¹ – Chiaki goes to Thailand for the surgery, which is a fairly common practice for trans people in East Asia — Chii talks about doing the same in her autobiographical manga The Bride Was a Boy.
² – There is very little information available about Toda online, including their gender. While the fact that Chiaki’s behavior directly echoes Toda’s own might imply that Toda is also transmasculine, it’s not clear, and I don’t wish to assume.
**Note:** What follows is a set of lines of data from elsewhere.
(** * Pairwise differential expression: aggregation pipeline of [pairwise_de.py]

    A shallow embedding of the class [Analysis] of [src/pairwise_de.py]: the
    job runner ([run_pairwise_edger], [_run_edger]), the classifier and the
    relocation of result files ([read_results]), the masking of matched
    tumor tables ([_produce_masks]), the rank aggregation ([_rank_results],
    [_remove_unrepresented_genes]) and the gene name mapping
    ([_add_mapped_genes]), and, in the last part, the reader of the
    annotation ([_remove_nonprotein_coding_genes]).

    Conventions of the embedding.
    - A parsed result table ([pd.read_csv(..., index_col=0)]) is the list of
      its rows in file order; the numeric cells are exact rationals ([Qc]),
      so every comparison with the threshold [0.001] is the comparison of the
      decimal values written in the file.  A gene id may label several rows
      of a table: [df.loc] then selects a frame, the value appended is a
      Series, and the pass of the ranking loop ends in [ValueError].
    - A directory is a finite map from file names to parsed tables.
    - The three [defaultdict(list)] accumulators are association lists in
      insertion order.
    - Python exceptions are the [Raise] results of an error monad.
    - The orders that the libraries leave open are parameters of the
      development: the order of [os.listdir], the order in which a Python 2
      dictionary enumerates its keys, and the row order that
      [DataFrame.sort_values] (default [kind='quicksort']) gives to rows
      with equal keys. *)

From Stdlib Require Import QArith Qcanon Reals Permutation Sorted Ascii.
From stdpp Require Import gmap strings list fin_maps.

(** ** Exceptions *)

Inductive exn : Type :=
  | RuntimeError (msg : string)
  | IOError (path : string)
  | ValueError (msg : string)
  | KeyError (key : string)
  | TypeError.

Inductive result (A : Type) : Type :=
  | Ok (a : A)
  | Raise (e : exn).
Arguments Ok {A} a.
Arguments Raise {A} e.

Global Instance result_ret : MRet result := fun A a => Ok a.

Global Instance result_bind : MBind result := fun A B k c =>
  match c with
  | Ok a => k a
  | Raise e => Raise e
  end.
(** The option record with its TLS configuration replaced. *)
Definition withTlsConfig (o : ClientOption) (cfg : option TlsConfig) : ClientOption :=
  {| co_WriteBufferSize := co_WriteBufferSize o;
     co_PermessageDeflate := co_PermessageDeflate o;
     co_ReadAsyncEnabled := co_ReadAsyncEnabled o;
     co_ReadAsyncGoLimit := co_ReadAsyncGoLimit o;
     co_ReadMaxPayloadSize := co_ReadMaxPayloadSize o;
     co_ReadBufferSize := co_ReadBufferSize o;
     co_WriteMaxPayloadSize := co_WriteMaxPayloadSize o;
     co_CheckUtf8Enabled := co_CheckUtf8Enabled o;
     co_Logger := co_Logger o;
     co_Recovery := co_Recovery o;
     co_Addr := co_Addr o;
     co_RequestHeader := co_RequestHeader o;
     co_HandshakeTimeout := co_HandshakeTimeout o;
     co_TlsConfig := cfg;
     co_NewDialer := co_NewDialer o;
     co_NewSession := co_NewSession o |}.

(** The TLS configuration [NewClient] dials a wss address with: the
    option's, or an empty one, with the host of the address as server
    name when it names none. *)
Definition tlsFor (o : ClientOption) (u : URL) : TlsConfig :=
  let cfg := default {| ServerName := "" |} (co_TlsConfig o) in
  if String.eqb (ServerName cfg) "" then {| ServerName := Hostname u |} else cfg.

(** The configuration of a connection has usable limits and handlers. *)
Definition usableConfig (cfg : Config) : Prop :=
  0 < cfg_ReadMaxPayloadSize cfg /\ 0 < cfg_WriteMaxPayloadSize cfg /\
  0 < cfg_ReadBufferSize cfg /\ 0 < cfg_WriteBufferSize cfg /\
  0 < cfg_ReadAsyncGoLimit cfg /\
  is_Some (cfg_Recovery cfg) /\ is_Some (cfg_Logger cfg).

Lemma orDefault_pos (v d : Z) : 0 < d -> 0 < orDefault v d.
Proof. intros Hd. unfold orDefault. destruct (Z.leb_spec v 0); lia. Qed.

Lemma orElse_is_Some {A : Type} (v : option A) (d : A) : is_Some (orElse v d).
Proof. destruct v; cbn; eauto. Qed.

Lemma initClientOption_usable (o : ClientOption) :
  usableConfig (ClientOption_getConfig (initClientOption_fields o)).
Proof.
  unfold usableConfig, ClientOption_getConfig, initClientOption_fields.
  cbn [cfg_ReadMaxPayloadSize cfg_WriteMaxPayloadSize cfg_ReadBufferSize cfg_WriteBufferSize
       cfg_ReadAsyncGoLimit cfg_Recovery cfg_Logger
       co_ReadMaxPayloadSize co_WriteMaxPayloadSize co_ReadBufferSize co_WriteBufferSize
       co_ReadAsyncGoLimit co_Recovery co_Logger].
  repeat split; try (apply orDefault_pos; reflexivity); apply orElse_is_Some.
Qed.

Lemma initClientOption_valid (h : heap ClientOption) (l : nat) (o : ClientOption) :
  h !! l = Some o ->
  initClientOption h (Some l) = Done (<[l := initClientOption_fields o]> h, Some l).
Proof. intros Ho. unfold initClientOption, load, obind. now rewrite Ho. Qed.

Section Constructors.

Variable E : Env.
Lemma complete_form_is_saved_witness :
  starts (Sample.env_with Sample.advice) Sample.advice
  /\ form_submit_button (Sample.form_with "Cat" "Ragdoll" "" "1")
       "Save & Continue" = true
  /\ form_species (entered (Sample.form_with "Cat" "Ragdoll" "" "1"))
     <> "Please select..."
  /\ form_breed (entered (Sample.form_with "Cat" "Ragdoll" "" "1")) <> ""
  /\ form_breed (entered (Sample.form_with "Cat" "Ragdoll" "" "1"))
     <> "Please select..."
  /\ form_age (entered (Sample.form_with "Cat" "Ragdoll" "" "1")) <> ""
  /\ session_state
       (snd (interact (Sample.env_with Sample.advice)
               (Sample.env_with Sample.advice)
               (Sample.form_with "Cat" "Ragdoll" "" "1")
               (established false "" [])))
     = established true
         ("Name: Rex" ++ nl ++ "Species: Cat" ++ nl ++ "Breed: Ragdoll" ++ nl
          ++ "Age: 1" ++ nl ++ "Behavior/Concerns: " ++ nl ++ "Diet: " ++ nl
          ++ "Exercise: ")
         [{| role := "assistant";
             content := "Thanks! What recommendations do you want — diet, exercise, or wellness tips?" |}].
Proof.
  assert (Hstart : starts (Sample.env_with Sample.advice) Sample.advice)
    by (exists "secret"; repeat split; reflexivity).
  split; [exact Hstart|].
  split; [reflexivity|].
  split; [discriminate|].
  split; [discriminate|].
  split; [discriminate|].
  split; [discriminate|].
  destruct (complete_form_is_saved
              (Sample.form_with "Cat" "Ragdoll" "" "1") "" []
              Hstart Hstart eq_refl)
    as [_ Hinteract]; try discriminate.
  rewrite Hinteract. reflexivity.
Defined.

Lemma beagle_breed fe :
  beagle_scenario fe ->
  entered fe
  = {| form_name := text_input fe "What's their name?";
       form_species := "Dog"; form_breed := "Beagle"; form_age := "3";
       form_behavior := text_area fe "Behavior/Health concerns?";
       form_diet := text_area fe "Current diet?";
       form_exercise := text_area fe "Current exercise routine?";
       form_submit := true |}.
Proof.
  intros (Hspecies & Hselected & Hage & Hsubmit).
  unfold entered, picked_breed.
  rewrite Hspecies, Hselected, Hage, Hsubmit. reflexivity.
Qed.

Lemma catahoula_breed fe :
  catahoula_scenario fe ->
  entered fe
  = {| form_name := text_input fe "What's their name?";
       form_species := "Dog"; form_breed := "Catahoula Leopard Dog";
       form_age := "5";
       form_behavior := text_area fe "Behavior/Health concerns?";
       form_diet := text_area fe "Current diet?";
       form_exercise := text_area fe "Current exercise routine?";
       form_submit := true |}.
Proof.
  intros (Hspecies & Hselected & Htyped & Hage & Hsubmit).
  unfold entered, picked_breed.
  rewrite Hspecies, Hselected, Htyped, Hage, Hsubmit. reflexivity.
Qed.

(** C6.  Scenario A: species "Dog", picked breed "Beagle", age "3" is
    accepted and the saved profile carries the breed "Beagle".  Scenario B:
    species "Dog", picked breed "Other", typed breed "Catahoula Leopard
    Dog", age "5" is accepted and the saved profile carries the typed
    breed. *)
Theorem scenarios_a_and_b_are_accepted env llm fe_a fe_b profile history :
  starts env llm ->
  beagle_scenario fe_a ->
  catahoula_scenario fe_b ->
  (form_breed (entered fe_a) = "Beagle"
   /\ exists widgets,
        run_script env fe_a (established false profile history)
        = (Interrupted RerunException,
           {| session_state :=
                established true
                  ("Name: " ++ text_input fe_a "What's their name?" ++ nl
                   ++ "Species: Dog" ++ nl ++ "Breed: Beagle" ++ nl
                   ++ "Age: 3" ++ nl
                   ++ "Behavior/Concerns: "
                   ++ text_area fe_a "Behavior/Health concerns?" ++ nl
                   ++ "Diet: " ++ text_area fe_a "Current diet?" ++ nl
                   ++ "Exercise: " ++ text_area fe_a "Current exercise routine?")
                  (history ++ [greeting]);
              memory := [];
              page := (header ++ [Form "pet_info_form" widgets])%list;
              journal := [Appended greeting] |}))
  /\ (form_breed (entered fe_b) = "Catahoula Leopard Dog"
      /\ exists widgets,
           run_script env fe_b (established false profile history)
           = (Interrupted RerunException,
              {| session_state :=
                   established true
                     ("Name: " ++ text_input fe_b "What's their name?" ++ nl
                      ++ "Species: Dog" ++ nl
                      ++ "Breed: Catahoula Leopard Dog" ++ nl
                      ++ "Age: 5" ++ nl
                      ++ "Behavior/Concerns: "
                      ++ text_area fe_b "Behavior/Health concerns?" ++ nl
                      ++ "Diet: " ++ text_area fe_b "Current diet?" ++ nl
                      ++ "Exercise: "
                      ++ text_area fe_b "Current exercise routine?")
                     (history ++ [greeting]);
                 memory := [];
                 page := (header ++ [Form "pet_info_form" widgets])%list;
                 journal := [Appended greeting] |})).
Proof.
  intros Hstart Ha Hb.
  pose proof (beagle_breed Ha) as Hentered_a.
  pose proof (catahoula_breed Hb) as Hentered_b.
  split.
  - split; [rewrite Hentered_a; reflexivity|].
    destruct (run_form_spec fe_a profile history Hstart) as [widgets Hrun].
    exists widgets. rewrite Hrun. cbv zeta.
    destruct Ha as (_ & _ & _ & ->).
    rewrite Hentered_a. reflexivity.
  - split; [rewrite Hentered_b; reflexivity|].
    destruct (run_form_spec fe_b profile history Hstart) as [widgets Hrun].
    exists widgets. rewrite Hrun. cbv zeta.
    destruct Hb as (_ & _ & _ & _ & ->).
    rewrite Hentered_b. reflexivity.
Qed.

Lemma scenarios_a_and_b_are_accepted_witness :
  starts (Sample.env_with Sample.advice) Sample.advice
  /\ beagle_scenario (Sample.form_with "Dog" "Beagle" "" "3")
  /\ catahoula_scenario
       (Sample.form_with "Dog" "Other" "Catahoula Leopard Dog" "5")
  /\ form_breed (entered (Sample.form_with "Dog" "Beagle" "" "3")) = "Beagle"
  /\ form_breed
       (entered (Sample.form_with "Dog" "Other" "Catahoula Leopard Dog" "5"))
     = "Catahoula Leopard Dog".
Proof.
  assert (Hstart : starts (Sample.env_with Sample.advice) Sample.advice)
    by (exists "secret"; repeat split; reflexivity).
  assert (Ha : beagle_scenario (Sample.form_with "Dog" "Beagle" "" "3"))
    by (repeat split; reflexivity).
  assert (Hb : catahoula_scenario
                 (Sample.form_with "Dog" "Other" "Catahoula Leopard Dog" "5"))
    by (repeat split; reflexivity).
  split; [exact Hstart|].
  split; [exact Ha|].
  split; [exact Hb|].
  destruct (scenarios_a_and_b_are_accepted "" [] Hstart Ha Hb)
    as [[Hbreed_a _] [Hbreed_b _]].
  split; [exact Hbreed_a | exact Hbreed_b].
Defined.

Lemma other_left_empty_breed fe :
  other_left_empty fe -> form_breed (entered fe) = "".
Proof.
  intros [[[Hspecies Hselected] | [Hspecies Hselected]] Htyped];
    unfold entered, picked_breed; cbn [form_breed];
    rewrite Hspecies, Hselected, Htyped; reflexivity.
Qed.

(** C10.  For a dog or a cat, when the breed picker stands on "Other" and
    the typed breed is left empty, the breed the form computes is the empty
    string and the submission is rejected with the warning. *)
Theorem empty_other_breed_is_rejected env llm fe profile history :
  starts env llm ->
  other_left_empty fe ->
  form_submit_button fe "Save & Continue" = true ->
  form_breed (entered fe) = ""
  /\ exists widgets,
       run_script env fe (established false profile history)
       = (Returned tt,
          {| session_state := established false profile history;
             memory := [];
             page :=
               (header
                ++ [Form "pet_info_form" widgets;
                    Warning "Please provide species, breed, and age."])%list;
             journal := [] |}).
Proof.
  intros Hstart Hother Hsubmit.
  pose proof (other_left_empty_breed Hother) as Hbreed.
  split; [exact Hbreed|].
  destruct (run_form_spec fe profile history Hstart) as [widgets Hrun].
  exists widgets. rewrite Hrun. cbv zeta.
  assert (Hmissing : incomplete (entered fe) = true)
    by (apply incomplete_true; auto).
  rewrite Hsubmit, Hmissing, <- app_assoc. reflexivity.
Qed.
³ – In the spirit of full disclosure, a personal note: I’m also 26, and I’m nearing the third anniversary of cutting myself off completely from my parents. It had nothing to do with the fact that I’m queer — I just hit a point where I couldn’t stand to have them in my life anymore. It was one of the best decisions I’ve ever made, and I wish I could have done it sooner. So it’s a bit galling to see Chiaki so attached to a parent much worse than either of mine.